# Does anyone have experiences with Denali Kennels in Dallas, TX?



## Jennifer1 (Mar 31, 2012)

Hopefully others will chime in.
By their website, I wouldn't automatically rule them out but I would want more details. I just clicked on a few of the dogs K9data links. Not all had a full set of clearances, so verify that all of the 4 basic clearances are in place. Do you know which dogs are producing the litter?
The nuvet thing has always felt like a scam to me. If there is any sort of canceling of guarantee for not using nuvet I would look elsewhere.

I would really not visit any puppies until you are fully satisfied with the breeder. I don't think there are many people that could say no to a puppy when holding it!


----------



## Tahnee GR (Aug 26, 2006)

I agree that I would ask to the pedigree and clearances of both parents before visiting. No sense visiting if clearances aren't in order.

And I agree with the Nuvet thing. Really puts me off but that is just me.


----------



## Christen113 (Dec 3, 2014)

They're a member of the GRCA and DFW Golden Retriever groups so I assume they've got clearances that just may not have been submitted online-but be sure you check. They should be able to show you at a minimum heart, eyes, hips, elbow. They're listed as in good standing and I personally really like several of the breeders on here: DFW Golden Retriever Breeders - Dallas Fort Worth Texas. I would find out who she bred specifically and then check out the parents on k9data as well. I'd agree that if she pushes the NuVet and tells you it will void the warranty if you don't use it then run.


----------



## razor488 (Feb 5, 2017)

Hello, 

Can I ask if you ended up buying from Denali and if you had a good experience? I spoke with her this morning and she seems experienced and knowledable... 

A few things she said that I wanted to research further... 

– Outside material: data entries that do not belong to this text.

(** The GFT command of one duration and combination (lines 168-188). With
    the sweep's first resolution, [gshhgRes = "c"]. *)
Definition cmd (python_version : string) (a : args) (dur : Z) (c : comb) : list string :=
  let '(nAng, neRes, prec, _) := c in
  let freqLand := (8 * 928000) / prec in
  let freqPlot := 928000 / prec in
  let freqSimp := 928000 / prec in
  [ "python" +:+ python_version; "-m"; "gft";
    Py.format_f Py.plus_f6 lon; Py.format_f Py.plus_f6 lat; Py.format_f Py.f1 spd;
    "--duration"; Py.format_f Py.f2 (Py.float_of_Z dur / 24.0)%float;
    "--freqLand"; Py.format_d freqLand;
    "--freqPlot"; Py.format_d freqPlot;
    "--freqSimp"; Py.format_d freqSimp;
    "--GSHHG-resolution"; "c";
    "--nAng"; Py.format_d nAng;
    "--NE-resolution"; neRes;
    "--precision"; Py.format_f Py.f1 (Py.float_of_Z prec) ]
  ++ (if debug a then ["--debug"] else [])
  ++ (if plot a then ["--plot"] else []).

(** The directory of a combination's limits (lines 214 and 268). *)
Definition dname (c : comb) : string :=
  let '(nAng, neRes, prec, _) := c in
  let freqLand := (8 * 928000) / prec in
  let freqSimp := 928000 / prec in
  "res=" +:+ neRes +:+ "_cons=2.00e+00_tol=1.00e-10/local=F_nAng="
  +:+ Py.format_d nAng +:+ "_prec=" +:+ Py.format_e Py.e2 (Py.float_of_Z prec)
  +:+ "/freqLand=" +:+ Py.format_d freqLand +:+ "_freqSimp=" +:+ Py.format_d freqSimp
  +:+ "_" +:+ lonlat +:+ "/limit".
(** ** A trailing single byte *)

(** C6: an input whose length is 1 modulo 3 makes [parseInput] return
    [FAILURE]; [main] then fails without touching the output: no [fopen],
    no write, the file and the log are as they were. *)
Theorem trailing_byte_fails (stale : stale_bytes) (e : Env) (argv0 : string)
    (bs : list byte) (w : world) :
  (length bs mod 3 = 1)%nat →
  (∃ g, parseInput stale (Some bs) initial = Ok (FAILURE, g)) ∧
  main stale e (NUM_ARGS + 1) argv0 (Some bs) w =
  (Ok FAILURE,
   {| file := file w; log := log w; stdout := stdout w ++ [INPUT_ERROR] |}).
Proof.
  intros Hmod.
  destruct (parseLoop_trailing stale (S (length bs)) 0 bs 0 initial)
    as [g Hg]; [lia | done | apply wf_initial |].
  split; [by exists g|].
  unfold main, parseInput. rewrite Z.eqb_refl. cbn [negb].
  unfold mbind at 1, io_bind at 1, lift at 1. rewrite Hg. done.
Qed.

(** The four bytes 0F FF 00 41: one group and a trailing byte. *)
Lemma trailing_byte_fails_witness :
  (length [x0f; xff; x00; x41] mod 3 = 1)%nat ∧
  main nostale healthy 3 "bin-parser" (Some [x0f; xff; x00; x41]) fresh =
  (Ok FAILURE, {| file := []; log := []; stdout := [INPUT_ERROR] |}).
Proof.
  split; [reflexivity|].
  apply (trailing_byte_fails nostale healthy "bin-parser"
           [x0f; xff; x00; x41] fresh).
  reflexivity.
Defined.

(** ** The empty input *)

(** C7: on the empty input ingestion returns a maximum of 0 and leaves the
    globals zeroed, the run succeeds, and the output holds the two header
    lines and nothing else: each report is header-only. *)
Theorem empty_input_headers_only (stale : stale_bytes) (argv0 : string) :
  parseInput stale (Some []) initial = Ok (0, initial) ∧
  sortedLines initial 0 = [(SORTED_HEADER, OUTPUT_COUNT)] ∧
  lastLines initial = [(LAST_HEADER, OUTPUT_COUNT)] ∧
  ∃ w, main stale healthy (NUM_ARGS + 1) argv0 (Some []) fresh
       = (Ok SUCCESS, w) ∧
       file w = [(SORTED_HEADER, OUTPUT_COUNT); (LAST_HEADER, OUTPUT_COUNT)] ∧
       text w = "--Sorted Max 32 Values--" +:+ CRLF +:+
                "--Last 32 Values--" +:+ CRLF.
Proof.
  split; [done|]. split; [vm_compute; reflexivity|].
  split; [vm_compute; reflexivity|].
  eexists. split; [vm_compute; reflexivity|].
  split; vm_compute; reflexivity.
Qed.

(** ** Concrete runs *)

Ltac run := repeat match goal with |- _ ∧ _ => split end;
            vm_compute; reflexivity.

(** C3 (the code on the two bytes AB CD): ingestion succeeds with the one
    value 2748 and the recency report shows the one line 2748, but the
    sorted report shows no value line at all: [getCount] is 1, [getStart]
    is 0, so the output loop visits bucket 0 alone and stops. *)
Theorem two_bytes_sorted_report_empty (stale : stale_bytes) :
  ∃ g, parseInput stale (Some [xab; xcd]) initial = Ok (2748, g) ∧
       ingest [2748] initial = Ok g ∧
       getCount g 2748 = Ok 1 ∧ getStart g 2748 = Ok 0 ∧
       sortedLines g 2748 = [(SORTED_HEADER, OUTPUT_COUNT)] ∧
       lastLines g = (LAST_HEADER, OUTPUT_COUNT) :: value_lines [2748] ∧
       render (value_lines [2748]) = "2748" +:+ CRLF.
Proof.
  rewrite parseInput_decode by done.
  eexists. split; [vm_compute; reflexivity | run].
Qed.




(** C9 (the code on 48 bytes FF): the 32 values 4095 fill bucket 4095;
    [getCount] is 32 and [getStart] is 4095, so after the first round the
    output loop reads [valueCount[4096]], one past the end of the table. *)
Theorem sorted_report_reads_past_table (stale : stale_bytes) :
  ∃ g, parseInput stale (Some (replicate 48 xff)) initial = Ok (4095, g) ∧
       getCount g 4095 = Ok 32 ∧ getStart g 4095 = Ok 4095 ∧
       length (valueCount g) = 4096%nat ∧
       (generateSortedOutput healthy g 4095 fresh).1
       = Fault (OutOfBounds 4096).
Proof.
  rewrite parseInput_decode by done.
  eexists. split; [vm_compute; reflexivity | run].
Qed.

(** What the program does on 384 bytes 00: 256 values are ingested, all
    of them 0; the 8-bit counter of bucket 0 wraps to 0, and the counts of
    the table sum to 0.  The sorted report then lists no value. *)
Lemma wrap_run (stale : stale_bytes) :
  ∃ g, parseInput stale (Some (replicate 384 x00)) initial = Ok (0, g) ∧
       decode (replicate 384 x00) = replicate 256 0 ∧
       total_value_count 384 = 256 ∧
       valueCount g !! 0%nat = Some 0 ∧
       sumZ (valueCount g) = 0 ∧
       sortedLines g 0 = [(SORTED_HEADER, OUTPUT_COUNT)].
Proof.
  rewrite parseInput_decode by done.
  eexists. split; [vm_compute; reflexivity | run].
Qed.

(** C4 (as stated, refuted): after the 384 bytes 00 are ingested, 256
    values, the counts of the table sum to 0. *)
Lemma sum_claim_fails : ¬ sum_claim nostale (replicate 384 x00).
Proof.
  intros Hclaim.
  destruct (wrap_run nostale) as (g & Hparse & _ & Htotal & _ & Hsum & _).
  specialize (Hclaim 0 g Hparse ltac:(lia)).
  rewrite Hsum in Hclaim. change (Z.of_nat (length (replicate 384 x00)))
    with 384 in Hclaim.
  rewrite Htotal in Hclaim. discriminate Hclaim.
Qed.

She said that the sire is European and that European Goldens tend to live longer and have less cancer than American. She also said she doesn't recommend neutering the dog until 2 years of age, if at all. Lastly she doesn't vaccinate her dogs after 5-7 years of age, and prefers as minimally invasive care as possible... IE natural remedies when possible and only vaccinating for essential things. I was planning to go visit a new litter and see them in person. She said she would provide generational hip, elbow, eye and heart certifications.


----------



## greg_leigh (Apr 14, 2017)

razor488 said:


> Hello,
> 
> Can I ask if you ended up buying from Denali and if you had a good experience? I spoke with her this morning and she seems experienced and knowledable...
> 
> ...


I'm curious after talking to her on the phone did she tell you the estimated price? I couldn't find one on the website.


----------



## puddles everywhere (May 13, 2016)

Expect to pay at least $2,000. maybe more. It doesn't appear that clearances are being kept up like they used to but if you get the names of the parents there are people here that will help you check. There are quite a few good breeders in this area with quality puppies. If you are focused on color beware of many, many scammers in this area as well. A pup without proper clearances should be priced below $1,000. in the DFW area.


----------



## tikiandme (May 16, 2010)

I don't buy the "less cancer than American" claim. That alone would keep me away.


----------



## razor488 (Feb 5, 2017)

I was told that all of the clearances were in order, but I wasn't able to verify that online. I decided to go in a different direction.


----------



## Bfamily (Aug 25, 2017)

I would avoid his breeder. She may have once been reputable, but I don't believe she is a responsible breeder at this point. We had a very bad experience.


----------



## Prism Goldens (May 27, 2011)

razor488 said:


> I was told that all of the clearances were in order, but I wasn't able to verify that online. I decided to go in a different direction.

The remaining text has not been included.